The slow sales in 2024 has created a glut of inventory in Toronto, according to numbers provided by Piche’s agency, the BREL Team.

They recently shared that there were 25,612 properties on the market across the GTA in September, while there were 51,828 homes sold over the first nine months of this year.

That extra inventory has also been seen by Golfi over in Hamilton.

“My inventory was at its highest I’ve ever had of homes and the real estate board inventory was high also,” Golfi shared. “We’re finding that people have more choices.”

This extra choice has allowed for sellers to be more considerate about their purchases as the fall market kicked off.

“People are taking longer to make those decisions because they’re not feeling rush to make offers on properties,” Gordon said. “You know that the pressure is not there and the number of offers have dropped.”’

This extra time taken has seen houses remain on the market for a longer time period.

“Since I think last September we were at 30 days average total average days on market, whereas this September we were 43,” Piche said.

The slower pace of sales has forced realtors to adjust how the are handling the sales end of things as well. Open houses have returned while realtors are also forced to pay closer attention to every aspect of their job.

Golfi said that some realtors are leaving the business while others are struggling with the new realities.
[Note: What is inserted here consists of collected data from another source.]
(* ===== verification/Events.v ===== *)
(** * Events: the event bus ([internal/core/events.go])

    Subscriptions, the matching of event types, and publication.  Publishers and
    the goroutines of asynchronous handlers run concurrently: each is a program
    counter, and the buffered channel that bounds the handlers is its number of
    tokens.  Handlers are the environment: a call returns, fails or panics. *)

From S2P Require Import Prelude GoStrings.
#[local] Open Scope Z_scope.

Module Events.

(** ** Subscriptions *)

(** src/internal/core/events.go:38-44 Subscription *)
Record Subscription := { ID : string; EventType : string; Name : string; Async : bool }.

(** src/internal/core/events.go:311-316 cutSuffix *)
Definition cutSuffix (s suffix : string) : option string :=
  if HasSuffix s suffix then Some (str (take (slen s - slen suffix) (bytes s))) else None.

(** The test of one subscription.
    src/internal/core/events.go:265-278 EventBus.matchSubscriptions.test *)
Definition matches (pattern eventType : string) : bool :=
  if decide (pattern = "*") then true
  else if decide (pattern = eventType) then true
  else match cutSuffix pattern ".*" with
       | Some prefix =>
           (slen prefix <? slen eventType)%nat &&
           bool_decide (take (slen prefix) (bytes eventType) = bytes prefix) &&
           bool_decide (bytes eventType !! slen prefix = Some "."%char)
       | None => false
       end.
“It is a lot tougher now, too. In this business, there’s no doubt,” he said.

The realtors say that a number of buyers are still sitting on the sidelines waiting for a bigger decline in interest rates, but the market is traditionally very slow as we get closer to the holiday season.

Golfi believes that might be the time for buyers to pounce but there will also likely be less inventory available at the same time.

While the realtors are hoping that the next rate cut will lead to a boost in activity, the others so far this year have not had much of effect.

“What ends up happening is when the rate drops,  the week or two kind of surrounding that is where you will get the most activity,” Johal explained. “You’ll get a little bit of a spike in the market, but you’ll find that it kind of levels out very, very quickly.”

But there are also other changes looming on the horizon which could lead to an increased activity next spring.

New rules surrounding mortgages will come into effect on Dec. 15, which will increase the $-million price cap for insured mortgages to $1.5 million and will also allow first-time buyers to have a 30-year amortization period for mortgages.

“Certainly if you’re looking for more central Toronto, that’s going to bring in a whole different set of buyers with a different budgets,” Piche said.

The realtor noted that her company has been contacted by a record number of people who are looking to list in January and February, which in part has been spurred by the mortgage changes.

“I think the sellers are partially waiting for that as well, recognizing that those changes aren’t going to have an impact on this fall, but they certainly will in the winter,” Piche said.

The realtors all seem to realize that there are buyers sitting on the sidelines waiting to enter into the market but it is just a matter of when.

“I do think the spring market in 2025 is going to be very good,” Golfi said. “It’s going to be very good for sellers.”

Gordon, who has been in the industry for 20 years, believes that when the market does get hot, it will be like flipping a light switch.

“The last number of times that we’ve seen the market warm up, it’s so fast,” he offered. “I mean, it goes from being really quiet to where you’re calling people almost begging them to come through your listings and have a look. Just trying to get that foot traffic in to there’s a lineup at the door for an open house and multiple offers coming back in a hurry.

“It seems the market shifts in very in a very quick timeframe.”